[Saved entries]
Lemma skipped_bounds p m n :
  mgr_ok p m → base_class (mclass m) = true → 0 ≤ n → 0 ≤ get_num_skipped_tokens m n ≤ n.
Proof.
  intros Hok Hb Hn. pose proof (mo_class _ _ Hok) as Hc. unfold get_num_skipped_tokens.
  destruct (mclass m); try lia; [| |done].
  - destruct Hc as (_ & Hw & _). unfold swa_get_num_skipped_tokens. lia.
  - unfold chunked_get_num_skipped_tokens. pose proof (Z.mul_div_le n attention_chunk_size Hc).
    pose proof (Z.div_pos n attention_chunk_size Hn Hc). nia.
Qed.

Lemma skip_blocks_spec p m n :
  mgr_ok p m → base_class (mclass m) = true → 0 ≤ n →
  Z.of_nat (skip_blocks n m) = get_num_skipped_tokens m n / block_size m ∧
  Z.of_nat (skip_blocks n m) ≤ cdiv n (block_size m).
Proof.
  intros Hok Hb Hn. pose proof (skipped_bounds p m n Hok Hb Hn) as [H1 H2].
  pose proof (mgr_bs_pos _ _ Hok) as Hbs. unfold skip_blocks.
  rewrite Z2Nat.id by (by apply Z.div_pos). split; [done|].
  pose proof (cdiv_ge_div n (block_size m) Hbs).
  pose proof (Z.div_le_mono _ _ (block_size m) Hbs H2). lia.
Qed.

Lemma hit_table_len n m bs :
  mclass m ≠ CrossAttentionManager → length (hit_table n m bs) = (skip_blocks n m `max` length bs)%nat.
Proof.
  intros Hx. unfold hit_table. rewrite decide_False by done.
  rewrite length_app, length_replicate, length_drop. lia.
Qed.

(** A request that holds nothing yet needs the blocks its hit does not
    provide, and the free blocks of the hit itself. *)
Lemma fresh_need p l rid N enc n m bs :
  mgr_ok p m → base_class (mclass m) = true → 0 ≤ n →
  req_blocks rid m = [] → num_cached_block m !! rid = None →
  coord_needed l false rid N enc n (m, bs)
  = Z.of_nat (Z.to_nat (cdiv (slot_tokens N enc m) (block_size m) - zlen (hit_table n m bs))
              + evictable l n (m, bs)).
Proof.
  intros Hok Hb Hn Hr Hc. unfold coord_needed, blocks_needed, slot_tokens, evictable, hit_taken.
  cbn [fst snd]. rewrite Hc, Hr. cbn [length Z.of_nat].
  assert (∀ (o : option Z) (z : Z), match o with Some _ => z | None => z end = z) as Hid by (by intros []).
  case_decide as Hx.
  - unfold hit_table, get_num_skipped_tokens. rewrite Hx, decide_True by done. cbn [length filter].
    rewrite Hid. unfold py_from, py_slice. rewrite drop_nil, take_nil. cbn [filter list_filter length].
    rewrite Z.div_0_l by (pose proof (mgr_bs_pos _ _ Hok); lia). lia.
  - rewrite Hid, hit_table_len by done. destruct (skip_blocks_spec p m n Hok Hb Hn) as [Hs _].
    rewrite <- Hs. rewrite Z.sub_0_r, (Z.max_r 0 (Z.of_nat _)), py_from_nonneg, Nat2Z.id by lia. lia.
Qed.

(** A request that already has a table needs the blocks it lacks. *)
Lemma running_need p l rid N enc n m :
  mgr_ok p m → base_class (mclass m) = true → 0 ≤ n →
  is_Some (num_cached_block m !! rid) ∨ n ≤ zlen (req_blocks rid m) * block_size m →
  coord_needed l false rid N enc n (m, []) = Z.of_nat (missing rid N enc m).
Proof.
  intros Hok Hb Hn Hor. pose proof (mgr_bs_pos _ _ Hok) as Hbs.
  unfold coord_needed, missing, blocks_needed, slot_tokens. cbn [fst snd length Z.of_nat].
  assert (∀ (o : option Z) (z : Z), match o with Some _ => z | None => z end = z) as Hid by (by intros []).
  unfold py_from, py_slice. rewrite !drop_nil, !take_nil. cbn [filter list_filter length].
  case_decide as Hx.
  - destruct (num_cached_block m !! rid); rewrite Hid; [lia|].
    unfold get_num_skipped_tokens. rewrite Hx, Z.div_0_l by lia. lia.
  - destruct (num_cached_block m !! rid) as [x|]; rewrite Hid; [lia|].
    destruct Hor as [[? [=]]|Hle].
    destruct (skipped_bounds p m n Hok Hb Hn) as [H1 H2].
    assert (get_num_skipped_tokens m n / block_size m ≤ zlen (req_blocks rid m)); [|lia].
    apply Z.div_le_upper_bound; lia.
Qed.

## EXERCISE GOAL
Once you find the line with "req_blocks rid m = []" above, print it and every line after it up to and including the line with "rewrite Z.div_0_l by", exactly as written and nothing else.

## SOLVED EXERCISE
  req_blocks rid m = [] → num_cached_block m !! rid = None →
  coord_needed l false rid N enc n (m, bs)
  = Z.of_nat (Z.to_nat (cdiv (slot_tokens N enc m) (block_size m) - zlen (hit_table n m bs))
              + evictable l n (m, bs)).
Proof.
  intros Hok Hb Hn Hr Hc. unfold coord_needed, blocks_needed, slot_tokens, evictable, hit_taken.
  cbn [fst snd]. rewrite Hc, Hr. cbn [length Z.of_nat].
  assert (∀ (o : option Z) (z : Z), match o with Some _ => z | None => z end = z) as Hid by (by intros []).
  case_decide as Hx.
  - unfold hit_table, get_num_skipped_tokens. rewrite Hx, decide_True by done. cbn [length filter].
    rewrite Hid. unfold py_from, py_slice. rewrite drop_nil, take_nil. cbn [filter list_filter length].
    rewrite Z.div_0_l by (pose proof (mgr_bs_pos _ _ Hok); lia). lia.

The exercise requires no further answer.